Laravel Session::token keeps changing in every request when not using https://

Hello,

I am going through a weird problem and I have been unable to solve it finally.

Laravel Session::token is re-generated in each HTTP request when I upload my app in my shared hosting. The app works fine when the domain has https://. But if I load the app using http://, no forms work (shows 419 Page Expired). The app also works fine in my localhost (Windows 10 with apache server) even though it's also http://localhost.

I can simply force to HTTPS using .htaccess to ignore the issue. But I want my app to be functioning in non-SSL domains also.

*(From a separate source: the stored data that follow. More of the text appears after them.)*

(** Only the callbacks that libuv makes are possible. *)
Lemma step_good l c c' : tcp_inv (stream c) → owns c → client_step l c = Some c' → ∃ os, good_step c os c'.
Proof.
  intros Hi Ho Hs. destruct l as [clock ur|sug nread data|i status|].
  - destruct (where_ c) as [s|k|k|] eqn:Ew; [|by simpl in Hs; rewrite Ew in Hs..].
    destruct (run_good clock ur c s Hi Ho Ew) as (c2 & os & E & G). exists os. congruence.
  - destruct (where_ c) as [s|k|k|] eqn:Ew; [by simpl in Hs; rewrite Ew in Hs| |by simpl in Hs; rewrite Ew in Hs..].
    assert (nread <= alloc_size sug ∧ size data = Z.max 0 nread) as [Hn Hd].
    { simpl in Hs. rewrite Ew in Hs. unfold issue in Hs. destruct (tcp_step _ _) eqn:E; [|done]. by eapply read_callback_args. }
    destruct (on_read_good sug nread data c k Hi Ho Ew Hn Hd) as (c2 & E & G). eexists. assert (c2 = c') as <- by congruence. exact G.
  - destruct (where_ c) as [s|k|k|] eqn:Ew; [by simpl in Hs; rewrite Ew in Hs..| |by simpl in Hs; rewrite Ew in Hs].
    assert (i = 0%nat) as ->.
    { pose proof Ho as Ho'. unfold owns in Ho'. rewrite Ew in Ho'. destruct Ho' as (data & x & Hx).
      simpl in Hs. rewrite Ew in Hs. unfold issue in Hs. destruct (tcp_step _ _) eqn:E; [|done]. by eapply write_callback_index. }
    destruct (on_write_good status c k Ho Ew) as (c2 & r & E & G). eexists. assert (c2 = c') as <- by congruence. exact G.
  - assert (issue TOnClose [] c = Some c' ∧ ∀ s, where_ c ≠ At s) as [Hs' Hne].
    { simpl in Hs. by destruct (where_ c). }
    unfold issue in Hs'. destruct (tcp_step TOnClose (stream c)) as [t|] eqn:Et; [|done].
    destruct (closed_takes _ _ Et) as (Hp & He & Es & Ec & Ecd & Ews). simpl in Hs'.
    rewrite He, drop_all in Hs'. simpl in Hs'. injection Hs' as <-. exists []. split; simpl.
    + done.
    + done.
    + by rewrite He, app_nil_r.
    + right. by exists TOnClose.
    + unfold owns in *. simpl. destruct (where_ c) as [s|k|k|]; [by destruct (Hne s)|..].
      * destruct Ho as (Hk & x & [? ? ? ? ? ?]). split; [done|]. exists x. split; congruence.
      * destruct Ho as (data & x & [? ? ? ? ? ?]). exists data, x. split; congruence.
      * by rewrite Es, Ews.
Qed.

Record client_inv c : Prop := {
  ci_tcp : reachable polite_step tinit (stream c);
  ci_owns : owns c;
  ci_replay : replay (trace c) (At start) = Some (where_ c);
  ci_reads : reads (events (stream c)) = gots (trace c);
}.

Lemma client_inv_init r c : client_init r = Some c → client_inv c.
Proof.
  unfold client_init. destruct (polite_step (TAccepted r) tinit) as [t|] eqn:E; [|done]. intros [= <-].
  assert (reachable polite_step tinit t) as Hr by (eapply reach_step; [apply reach_refl|done]).
  split; simpl; [done| |done|].
  - unfold polite_step, tcp_step in E. simpl in E. unfold InitFromAccept in E. simpl in E. unfold owns; simpl.
    rewrite law_start. destruct (r =? 0); simpl in E; injection E as <-; eexists; (split; [|done]);
      (split; simpl; [done|done|auto|auto|done|done]).
  - unfold polite_step, tcp_step in E. simpl in E. destruct (InitFromAccept r new_tcp). by injection E as <-.
Qed.
Lemma schedule_inv_start op s s' : schedule_inv s → schedule_step (SStart op) s = Some s' → schedule_inv s'.
Proof.
  intros [Ho Hs Hn Ha Hst] E. simpl in E.
  destruct (ops s !! op) as [o|] eqn:Eo; [|done]. destruct (started_ o) eqn:Est; [done|]. injection E as <-.
  assert (op ∉ (starts s).*2) as Hnew.
  { rewrite Hs. intros (o' & E & Est'). congruence. }
  split; simpl.
  + intros x. rewrite queue_of_insert. unfold starts_on, completed_on in *; simpl.
    rewrite filter_app, fmap_app, Ho. rewrite filter_cons, filter_nil. simpl.
    destruct (decide (executor_ o = x)) as [<-|]; destruct (decide (_ = _)); try congruence; simpl.
    * by rewrite app_assoc.
    * by rewrite app_nil_r.
  + intros op'. rewrite fmap_app, elem_of_app, Hs. simpl. destruct (decide (op = op')) as [<-|].
    * rewrite lookup_insert_eq. split; [intros _; by eexists|intros _; right; set_solver].
    * rewrite lookup_insert_ne by done. split; [intros [?|?]; [done|set_solver]|by left].
  + rewrite fmap_app. simpl. apply NoDup_app. split_and!; [done|set_solver|apply NoDup_singleton].
  + intros y op' [Hin|Hin]%elem_of_app.
    * specialize (Ha _ _ Hin). destruct (decide (op = op')) as [<-|]; [|by rewrite lookup_insert_ne].
      rewrite lookup_insert_eq. by rewrite Eo in Ha.
    * apply list_elem_of_singleton in Hin. injection Hin as -> ->. by rewrite lookup_insert_eq.
  + intros y op' Hin. destruct (Hst _ _ Hin) as (o' & E & Hu & Hr). destruct (decide (op = op')) as [<-|].
    * rewrite lookup_insert_eq. rewrite Eo in E. injection E as <-. by eexists.
    * exists o'. by rewrite lookup_insert_ne.
Qed.

Lemma schedule_inv_run x s s' : schedule_inv s → schedule_step (SRun x) s = Some s' → schedule_inv s'.
Proof.
  intros [Ho Hs Hn Ha Hst] E. simpl in E.
  destruct (queue_of x s) as [|op rest] eqn:Eq; [done|]. destruct (ops s !! op) as [o|] eqn:Eo; [|done].
  injection E as <-. split; simpl; [|done|done|done|].
  + intros y. rewrite queue_of_insert. specialize (Ho y). unfold starts_on, completed_on in *; simpl. rewrite Ho.
    rewrite !fmap_app, filter_app, fmap_app. simpl. rewrite filter_cons, filter_nil. simpl.
    destruct (decide (x = y)) as [<-|]; destruct (decide (_ = _)); try congruence; simpl.
    * by rewrite Eq, <- app_assoc.
    * by rewrite app_nil_r.
  + intros y op' [Hin|Hin]%elem_of_app; [by apply (Hst y)|]. apply list_elem_of_singleton in Hin.
    injection Hin as -> -> Hc. exists o. split; [done|]. unfold complete in Hc.
    destruct (unstoppable o); [done|]. by destruct (stop_requested o).
Qed.

Lemma schedule_inv_step l s s' : schedule_inv s → schedule_step l s = Some s' → schedule_inv s'.
Proof.
  destruct l; [apply schedule_inv_connect|apply schedule_inv_stop|apply schedule_inv_start|apply schedule_inv_run].
Qed.

(** An executor used as a scheduler completes every operation started on it
    exactly once and in the order of the starts: what was started on it is what
    has completed followed by what is still posted, without repetition.  An
    operation is stopped only if its receiver can be stopped and a stop was
    requested. *)
Theorem schedule_completes_once s : reachable schedule_step schedule_init s →
  (∀ x, starts_on x s = completed_on x s ++ queue_of x s) ∧ NoDup (starts s).*2 ∧
  (∀ x op, (x, op, SetStopped) ∈ completed s →
     ∃ o, ops s !! op = Some o ∧ unstoppable o = false ∧ stop_requested o = true).
Proof.
  intros Hr. assert (schedule_inv s) as [Ho _ Hn _ Hst]; [|done].
  refine (reachable_inv schedule_step schedule_inv _ s _ schedule_inv_step Hr).
  split; simpl; [done| |constructor|by intros ?? ?%elem_of_nil|by intros ?? ?%elem_of_nil].
  intros op. rewrite lookup_empty. split; [by intros ?%elem_of_nil|by intros (? & [=] & _)].
Qed.

Definition schedule_demo : list slabel :=
  [SConnect 1 (AsScheduler 7) false; SConnect 2 (AsScheduler 7) true; SStart 2; SStart 1; SRequestStop 1;
   SRequestStop 2; SRun 7; SRun 7].
Lemma schedule_completes_once_witness :
  ∃ s, run schedule_step schedule_demo schedule_init = Some s ∧
    completed s = [(7, 2, SetValue); (7, 1, SetStopped)] ∧ NoDup (starts s).*2.
Proof.
  eexists. split; [vm_compute; reflexivity|]. split; [reflexivity|].
  refine (proj1 (proj2 (schedule_completes_once _ _))). apply reachable_run. exists schedule_demo. reflexivity.
Defined.

(** ** SenderAwaitable: a sender as an awaitable *)

Section Awaitable.
Context {T : Type}.

(** What the sender sends to BridgeReceiver. *)
Inductive signal := SigValue (v : T) | SigStopped | SigError.

Record SenderAwaitable := mkAwaitable {
  result : option T;
  continuation : option handle;
  stopped : bool;
  has_op_ : bool
}.
Definition AsAwaitable : SenderAwaitable := mkAwaitable None None false false.
Definition await_ready (a : SenderAwaitable) : bool := false.
(** The connect in place, then the start. *)
Definition await_suspend (cont : handle) (a : SenderAwaitable) : SenderAwaitable :=
  mkAwaitable (result a) (Some cont) (stopped a) true.
(** The receiver's methods: the state and the handle to resume, or the abort. *)
Definition receive (sig : signal) (a : SenderAwaitable) : option (SenderAwaitable * option handle) :=
  match sig with
  | SigValue v => Some (mkAwaitable (Some v) (continuation a) (stopped a) (has_op_ a), continuation a)
  | SigStopped => Some (mkAwaitable (result a) (continuation a) true (has_op_ a), continuation a)
  | SigError => None
  end.
(** [None]: the check fails and the process aborts (or the optional is empty). *)
Definition await_resume (a : SenderAwaitable) : option T := if stopped a then None else result a.
Definition destroys_op (a : SenderAwaitable) : bool := has_op_ a.

(** The co_await of a sender that sends [sig]: what the coroutine gets, [None]
    when the process aborts. *)
Definition co_await_sender (cont : handle) (sig : signal) : option (handle * T) :=
  let a := await_suspend cont AsAwaitable in
  match receive sig a with
  | Some (a', Some h) => match await_resume a' with Some v => Some (h, v) | None => None end
  | _ => None
  end.

(** TaskSender: [start] moves the task and the receiver into the bridge
    coroutine, which awaits the task and then completes the receiver. *)
Record TaskSenderOperation (R : Type) := mkTaskOp { task_ : option nat; receiver_ : option R }.
Arguments mkTaskOp {R}.
Arguments task_ {R}.
Arguments receiver_ {R}.
Definition task_connect {R} (task : nat) (rcvr : R) : TaskSenderOperation R := mkTaskOp (Some task) (Some rcvr).
Definition task_start {R} (o : TaskSenderOperation R) : (option nat * option R) * TaskSenderOperation R :=
  ((task_ o, receiver_ o), mkTaskOp None None).
(** [run_bridge], given the value its task completes with. *)
Definition run_bridge {R} (value : nat → T) (frame : option nat * option R) : option (R * signal) :=
  match frame with
  | (Some t, Some rcvr) => Some (rcvr, SigValue (value t))
  | _ => None
  end.
Lemma world_inv_init es : (∀ x s, es !! x = Some s → el_inv s ∧ el_waiting s = []) → world_inv (winit es).
Proof.
  intros Hes. split; simpl; [by intros x s E; apply Hes in E as [? _]|..|done|done].
  split.
  - intros x l E. rewrite lookup_fmap in E. apply fmap_Some in E as (s & E & ->). destruct (Hes x s E) as [_ ->]. constructor.
  - intros x y l l' h E _ Hin _. rewrite lookup_fmap in E. apply fmap_Some in E as (s & E & ->).
    destruct (Hes x s E) as [_ Ew]. rewrite Ew in Hin. by apply not_elem_of_nil in Hin.
  - intros h. rewrite lookup_empty. split; [done|]. intros (x & l & E & Hin). rewrite lookup_fmap in E.
    apply fmap_Some in E as (s & E & ->). destruct (Hes x s E) as [_ Ew]. rewrite Ew in Hin. by apply not_elem_of_nil in Hin.
Qed.

(** From executors that hold nothing, and as long as nothing undefined happens in
    them: no coroutine is ever resumed while it
    runs, or after its end; every suspended one is in the hands of one executor,
    once, and of no other; and nobody else is. *)
Lemma world_safe es w :
  (∀ x s, es !! x = Some s → el_inv s ∧ el_waiting s = []) → reachable wstep (winit es) w → defined w →
  bad w = false ∧ placed (el_waiting <$> execs w) (coroutines w).
Proof.
  intros Hes Hr. revert Hr. intros Hr Hd. assert (world_inv w) as [_ ? _ ?]; [|done].
  revert Hd. refine (reachable_inv wstep (λ w, defined w → world_inv w) _ w _ _ Hr).
  - intros _. exact (world_inv_init es Hes).
  - intros l w1 w2 IH Hst Hd. eapply world_inv_step; [|done..]. by eapply IH, defined_step.
Qed.
End World.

If I hit https://mysite.com/ 10 times, dd(Session::token()); returns the same token xZYdXs5UuXUSCZ5wHGELad9GuqjimkrPhMlsMepE every time.

And if I hit http://mysite.com/ 10 times, dd(Session::token()); returns different random tokens each time.

My Hosting Server: Litespeed

Laravel Version: 6.2

PHP Version: 7.4

.env file

SESSION_DRIVER=file
SESSION_LIFETIME=120

config/session.php file

use Illuminate\Support\Str;

return [
    'driver' => env('SESSION_DRIVER', 'file'),
    'lifetime' => env('SESSION_LIFETIME', 120),
    'expire_on_close' => false,
    'encrypt' => false,
    'files' => storage_path('framework/sessions'),
    'connection' => env('SESSION_CONNECTION', null),
    'table' => 'sessions',
    'store' => env('SESSION_STORE', null),
    'lottery' => [2, 100],
    'cookie' => env(
        'SESSION_COOKIE',
        Str::slug(env('APP_NAME', 'laravel'), '_').'_session'
    ),
    'path' => '/',
    'domain' => env('SESSION_DOMAIN', null),
    'secure' => env('SESSION_SECURE_COOKIE', false),
    'http_only' => true,
    'same_site' => null,

];

Permission:

/storage 0755
/storage/framework/sessions 0755

Please let me know if I should share any relevant information to make the issue more clear.

Thank you.